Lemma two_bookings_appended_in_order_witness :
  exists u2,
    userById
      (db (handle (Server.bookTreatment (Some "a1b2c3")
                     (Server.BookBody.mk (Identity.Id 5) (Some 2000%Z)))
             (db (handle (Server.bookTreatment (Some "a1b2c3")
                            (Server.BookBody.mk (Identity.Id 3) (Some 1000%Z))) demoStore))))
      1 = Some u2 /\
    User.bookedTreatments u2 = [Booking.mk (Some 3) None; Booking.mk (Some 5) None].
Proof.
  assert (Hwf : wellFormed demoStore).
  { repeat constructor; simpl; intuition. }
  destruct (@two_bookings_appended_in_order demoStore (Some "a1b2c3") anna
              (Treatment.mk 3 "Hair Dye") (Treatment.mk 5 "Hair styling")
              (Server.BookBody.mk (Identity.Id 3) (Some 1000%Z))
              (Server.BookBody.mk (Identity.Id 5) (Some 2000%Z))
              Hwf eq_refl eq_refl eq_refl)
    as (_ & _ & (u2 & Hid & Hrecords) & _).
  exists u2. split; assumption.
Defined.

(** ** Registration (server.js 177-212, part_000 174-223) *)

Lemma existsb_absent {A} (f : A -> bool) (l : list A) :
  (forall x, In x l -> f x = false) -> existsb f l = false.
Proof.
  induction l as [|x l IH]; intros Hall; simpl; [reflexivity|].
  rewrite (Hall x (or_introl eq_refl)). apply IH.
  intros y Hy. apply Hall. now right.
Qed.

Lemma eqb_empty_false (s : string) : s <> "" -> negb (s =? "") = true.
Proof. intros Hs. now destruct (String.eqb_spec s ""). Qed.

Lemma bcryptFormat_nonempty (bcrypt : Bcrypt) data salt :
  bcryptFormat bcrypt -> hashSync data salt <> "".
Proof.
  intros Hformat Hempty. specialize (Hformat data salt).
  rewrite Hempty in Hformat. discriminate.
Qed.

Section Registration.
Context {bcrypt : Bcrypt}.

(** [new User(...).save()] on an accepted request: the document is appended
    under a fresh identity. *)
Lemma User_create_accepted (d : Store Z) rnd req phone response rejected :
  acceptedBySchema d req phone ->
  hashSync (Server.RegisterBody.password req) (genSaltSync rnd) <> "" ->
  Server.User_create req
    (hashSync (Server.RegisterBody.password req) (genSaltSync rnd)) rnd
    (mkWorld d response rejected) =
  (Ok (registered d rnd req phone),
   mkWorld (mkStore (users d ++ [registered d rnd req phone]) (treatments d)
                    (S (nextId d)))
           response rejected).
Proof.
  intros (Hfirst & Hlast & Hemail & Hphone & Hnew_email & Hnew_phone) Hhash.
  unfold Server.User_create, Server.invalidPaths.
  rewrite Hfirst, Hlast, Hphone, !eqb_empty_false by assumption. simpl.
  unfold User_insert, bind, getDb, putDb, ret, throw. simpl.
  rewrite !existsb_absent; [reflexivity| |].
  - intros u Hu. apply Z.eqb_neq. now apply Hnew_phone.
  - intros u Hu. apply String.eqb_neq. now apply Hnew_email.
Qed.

#####

### TASK BRIEF
All the records above need to be transcribed exactly and in full.

### WORKED SOLUTION
Lemma two_bookings_appended_in_order_witness :
  exists u2,
    userById
      (db (handle (Server.bookTreatment (Some "a1b2c3")
                     (Server.BookBody.mk (Identity.Id 5) (Some 2000%Z)))
             (db (handle (Server.bookTreatment (Some "a1b2c3")
                            (Server.BookBody.mk (Identity.Id 3) (Some 1000%Z))) demoStore))))
      1 = Some u2 /\
    User.bookedTreatments u2 = [Booking.mk (Some 3) None; Booking.mk (Some 5) None].
Proof.
  assert (Hwf : wellFormed demoStore).
  { repeat constructor; simpl; intuition. }
  destruct (@two_bookings_appended_in_order demoStore (Some "a1b2c3") anna
              (Treatment.mk 3 "Hair Dye") (Treatment.mk 5 "Hair styling")
              (Server.BookBody.mk (Identity.Id 3) (Some 1000%Z))
              (Server.BookBody.mk (Identity.Id 5) (Some 2000%Z))
              Hwf eq_refl eq_refl eq_refl)
    as (_ & _ & (u2 & Hid & Hrecords) & _).
  exists u2. split; assumption.
Defined.

(** ** Registration (server.js 177-212, part_000 174-223) *)

Lemma existsb_absent {A} (f : A -> bool) (l : list A) :
  (forall x, In x l -> f x = false) -> existsb f l = false.
Proof.
  induction l as [|x l IH]; intros Hall; simpl; [reflexivity|].
  rewrite (Hall x (or_introl eq_refl)). apply IH.
  intros y Hy. apply Hall. now right.
Qed.

Lemma eqb_empty_false (s : string) : s <> "" -> negb (s =? "") = true.
Proof. intros Hs. now destruct (String.eqb_spec s ""). Qed.

Lemma bcryptFormat_nonempty (bcrypt : Bcrypt) data salt :
  bcryptFormat bcrypt -> hashSync data salt <> "".
Proof.
  intros Hformat Hempty. specialize (Hformat data salt).
  rewrite Hempty in Hformat. discriminate.
Qed.

Section Registration.
Context {bcrypt : Bcrypt}.

(** [new User(...).save()] on an accepted request: the document is appended
    under a fresh identity. *)
Lemma User_create_accepted (d : Store Z) rnd req phone response rejected :
  acceptedBySchema d req phone ->
  hashSync (Server.RegisterBody.password req) (genSaltSync rnd) <> "" ->
  Server.User_create req
    (hashSync (Server.RegisterBody.password req) (genSaltSync rnd)) rnd
    (mkWorld d response rejected) =
  (Ok (registered d rnd req phone),
   mkWorld (mkStore (users d ++ [registered d rnd req phone]) (treatments d)
                    (S (nextId d)))
           response rejected).
Proof.
  intros (Hfirst & Hlast & Hemail & Hphone & Hnew_email & Hnew_phone) Hhash.
  unfold Server.User_create, Server.invalidPaths.
  rewrite Hfirst, Hlast, Hphone, !eqb_empty_false by assumption. simpl.
  unfold User_insert, bind, getDb, putDb, ret, throw. simpl.
  rewrite !existsb_absent; [reflexivity| |].
  - intros u Hu. apply Z.eqb_neq. now apply Hnew_phone.
  - intros u Hu. apply String.eqb_neq. now apply Hnew_email.
Qed.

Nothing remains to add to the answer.